For London based illustrator Harriet Lyall, it’s difficult “to remember life without a pencil in my hand and a book in the other, as clichéd as that sounds,” she tells It’s Nice That. Once you see Harriet’s work however, this memory makes total sense considering the travelling narrative that flows from one illustration to another. She picks up on details and etches them onto paper, whether it’s her friends in their pyjamas crowding the sink to brush their teeth, a walk through Scotland’s highlands, or even a building in Palm Springs.
Harriet grew up in Somerset from the age of ten — which explains her love for the outdoors but also “a desire to see what else the world had to offer beyond the serene green countryside” — and headed to London to study illustration at Westminster. Following graduation, she’s worked as a graphic designer while working at Crisis, the UK’s national charity for homeless people, over the past five years. However just last month, she’s travelled back to her first love of illustration, taking the leap to go fully freelance.
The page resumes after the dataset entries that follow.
(** A typed cell gives back the text it was made from. *)
Lemma typed_text_roundtrip kind scale s : 0 <= scale <= 127 -> canonical_text kind scale s ->
  ∃ w, ParseTyped kind scale s = Some (Some w) ∧
    forall cell, cell (kind_width kind) = Some (take (Z.to_nat (kind_width kind)) (le_bytes 8 w)) ->
    FormatTyped kind scale cell = Some s.
Proof.
  intros Hs [[-> Hc]|[[-> Hc]|[[-> Hc]|[-> Hc]]]]; unfold ParseTyped, FormatTyped, AppendI64.
  - destruct (ParseI64_canonical INT32_MIN INT32_MAX s ltac:(done) ltac:(done) Hc) as (v & -> & Hf & Hr).
    exists (u64 v). cbn [Z.eqb Pos.eqb FK_INT32 mbind option_bind].
    split; [by destruct (Z.ltb_spec v INT32_MIN), (Z.ltb_spec INT32_MAX v); try lia|].
    change (kind_width FK_INT32) with 4. intros cell ->. cbn [mbind option_bind]. by rewrite cell_value_32, Hf.
  - destruct (ParseI64_canonical INT64_MIN INT64_MAX s ltac:(done) ltac:(done) Hc) as (v & -> & Hf & Hr).
    exists (u64 v). split; [done|].
    change (kind_width FK_INT64) with 8. intros cell H. cbn [Z.eqb Pos.eqb FK_INT32 FK_INT64]. rewrite H. cbn [mbind option_bind].
    by rewrite cell_value_64, Hf.
  - destruct (ParseDate_canonical s Hc) as (v & -> & Hf & Hr). exists (u64 v). split; [done|].
    change (kind_width FK_DATE) with 4. intros cell H. cbn [Z.eqb Pos.eqb FK_INT32 FK_INT64 FK_DATE]. rewrite H. cbn [mbind option_bind].
    rewrite cell_value_32, Hf by (unfold INT32_MIN, INT32_MAX; lia). done.
  - destruct (ParseDecScaled_canonical scale s Hs Hc) as (v & Hp & Hf & Hr). exists (u64 v).
    cbn [Z.eqb Pos.eqb FK_INT32 FK_INT64 FK_DATE FK_DEC64]. rewrite Hp. split; [done|].
    change (kind_width FK_DEC64) with 8. intros cell ->. cbn [mbind option_bind].
    by rewrite cell_value_64, Hf.
Qed.
(* ===== verification/PaxCells.v ===== *)
(** * Cells of a row group: layout, memory and the round trip of rows

    The strips of a group do not overlap and end inside its memory, so that a
    write to a cell is seen there and nowhere else.  From this follow the
    theorems on [ScatterRow] and the gathers of PaxGroup.v. *)

From stdpp Require Import list_numbers.
From S2P Require Import Prelude PaxCodec PaxGroup.
Import FieldKind TableSchema PaxGroup.

(** ** Schemas *)

(** A width leaves room for the length in 32 bits, there is a kind for each
    field or none, and a typed field has the width of its kind. *)
Definition width_ok (w : Z) : Prop := 0 <= w ∧ 2 + w < 2 ^ 32.

Record schema_ok (s : TableSchema) : Prop := mkSchemaOk {
  ok_widths : Forall width_ok (field_max_bytes s);
  ok_count : (length (field_max_bytes s) <= kMaxFields)%nat;
  ok_kinds : field_kind s = [] ∨ length (field_kind s) = length (field_max_bytes s);
  ok_typed : forall f k, field_kind s !! f = Some k -> k <> FK_UNTYPED ->
    field_max_bytes s !! f = Some (kind_width k) ∧ 0 <= scale_of s f <= 127;
}.
Lemma ResetPax_spec epoch st vs place size old v : store_ok st -> next_slot_ st < 2 ^ 62 -> buffer_holds st (InPax place size) old ->
  (forall row, v = Some row -> row <> [] -> sendable (store_schema st) row) ->
  ∃ b st' vs', ResetPax sizeof_Entry epoch st vs place size v = Some (b, st', vs') ∧ store_ok st' ∧
    store_schema st' = store_schema st ∧ next_slot_ st' <= next_slot_ st + 1 ∧ buffer_holds st' b (default [] v) ∧
    (forall p n, b = InPax (Some p) n -> place = Some p ∨ p.1 * kRows + p.2 = next_slot_ st) ∧
    (forall b' row', (forall p m, place = Some p -> b' <> InPax (Some p) m) -> buffer_holds st b' row' -> buffer_holds st' b' row').
Proof.
  intros Hst Hn Hold Hsend.
  assert (default [] v = [] -> ∃ b st' vs', ResetPax sizeof_Entry epoch st vs place size v = Some (b, st', vs') ∧ store_ok st' ∧
    store_schema st' = store_schema st ∧ next_slot_ st' <= next_slot_ st + 1 ∧ buffer_holds st' b [] ∧
    (forall p n, b = InPax (Some p) n -> place = Some p ∨ p.1 * kRows + p.2 = next_slot_ st) ∧
    (forall b' row', (forall p m, place = Some p -> b' <> InPax (Some p) m) -> buffer_holds st b' row' -> buffer_holds st' b' row')) as Hempty.
  { intros Hv. unfold ResetPax. assert (v = None ∨ v = Some []) as Hv' by (destruct v; simpl in Hv; naive_solver).
    destruct place as [[g slot]|]; [destruct (Z.eqb_spec size 0) as [Hz|Hz]|].
    - eexists _, st, vs. split; [by destruct Hv' as [-> | ->]|]. split_and!; try done; [lia| |by intros p n [= <- _]; left].
      destruct Hold as (A & B & C & grp & D & _). do 3 (split; [done|]). exists grp. split; [done|]. split; [done|]. by left.
    - destruct (capture_defined epoch st vs g slot size old Hold) as [vs' Evs].
      destruct (retire_slot st g slot size old Hst Hold) as (st' & Est & Hst' & Hsc & Hnx & Hh & Hother).
      eexists _, st', vs'. split; [destruct Hv' as [-> | ->]; by rewrite Evs; cbn [mbind option_bind]; rewrite Est|].
      split_and!; try done; [lia|by intros p n [= <- _]; left|]. intros b' row' Hne. apply Hother. intros n. by apply Hne.
    - eexists _, st, vs. split; [by destruct Hv' as [-> | ->]|]. split_and!; try done. lia. }
  destruct v as [[|c row]|]; try (by apply Hempty). clear Hempty. cbn [ResetPax default]. specialize (Hsend (c :: row) eq_refl ltac:(done)).
  destruct place as [[g slot]|].
  - destruct (scatter_into_spec epoch st vs g slot size old (c :: row) Hst Hold ltac:(done) Hsend) as (b & st' & vs' & E & Hst' & Hsc & Hnx & Hb & Hp & Hother).
    exists b, st', vs'. split_and!; try done; [lia|intros p n Hbp; left; by rewrite (Hp p n Hbp)|]. intros b' row' Hne. apply Hother. intros n. by apply Hne.
  - destruct Hold as [-> ->]. destruct (AllocateSlot st) as [[[g slot]|] st1] eqn:Ea.
    + destruct (allocate_slot st g slot st1 Hst Hn Ea) as (Hst1 & Hsc1 & Hnx1 & Hh1 & Hpos & Hkeep). rewrite <- Hsc1 in Hsend.
      destruct (scatter_into_spec epoch st1 vs g slot 0 [] (c :: row) Hst1 Hh1 ltac:(done) Hsend) as (b & st' & vs' & E & Hst' & Hsc & Hnx & Hb & Hp & Hother).
      exists b, st', vs'. split_and!; try done; [congruence|lia|intros p n Hbp; right; by rewrite (Hp p n Hbp)|].
      intros b' row' _ Hb'. apply Hother; [|by apply Hkeep]. intros n. by eapply holds_old_slot.
    + assert (store_ok st1 ∧ store_schema st1 = store_schema st ∧ next_slot_ st1 = next_slot_ st + 1 ∧ dir_ st1 = dir_ st) as (Hst1 & Hsc1 & Hnx1 & Hd1).
      { unfold AllocateSlot in Ea. pose proof Hst as [H1 H2 H3]. rewrite u64_small in Ea by (unfold is_u64; lia).
        destruct (kMaxGroups <=? _); [|done]. injection Ea as [= <-]. split_and!; try done. constructor; simpl; [done|lia|done]. }
      eexists _, (RecordHeapFallback st1), vs. split; [done|]. split; [by destruct Hst1|]. split; [done|]. split; [simpl; lia|].
      split; [cbn [buffer_holds]; by rewrite payload_Reset|]. split; [done|].
      intros b' row' _. destruct b' as [h|[[g s]|] n]; simpl; [done| |done]. intros (A & B & C & grp & D & E).
      do 2 (split; [done|]). split; [simpl; lia|]. exists grp. simpl. by rewrite Hd1.
Qed.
With a mammoth portfolio, despite completing illustration work on top of her full-time job in recent years, Harriet’s work displays the joy of “day to day environments”, as much as the far-flung destinations from around the world. Using her sketchbook “as an immediate reference to record notations, alongside photographs to capture moments on a bigger scale,” the illustrator combines these two methods to craft pieces full of detail, with texture playing a central role in her drawing style.
Working mostly with “coloured pencils, oil pastels, graphic and paper throughout my practice”, Harriet’s chosen tools reflect her want to illustrate with immediacy if inspiration strikes. It’s also a practice which is all-encompassing, with the illustrator noting: “It’s rare that I will go anywhere without my sketchbook and pencil case.”
Harriet’s approach to illustration truly shows her love for the medium. Not only through the detail that goes into each and every drawing, but also through an openness to illustrating anything she finds visually interesting. “For me personally, I love to be able to really demonstrate my own mark-making in my work, using these personal gestures to add to the storytelling aspect,” she adds. “I am less interested in communicating the exact accuracy and realism of a place, rather focusing on communicating a sense of the environment and my experiences associated with it.”
Looking towards the future now, Harriet is fully ready to get stuck into her illustration practice, mentioning that a real dream would be to create “an illustrated atlas of the world,” she says. “A mammoth task, but who knows, maybe one day! Aside from this, anything that allows me to travel and draw along the way will never cease to keep me happy. To be able to make a living from my craft is the dream.”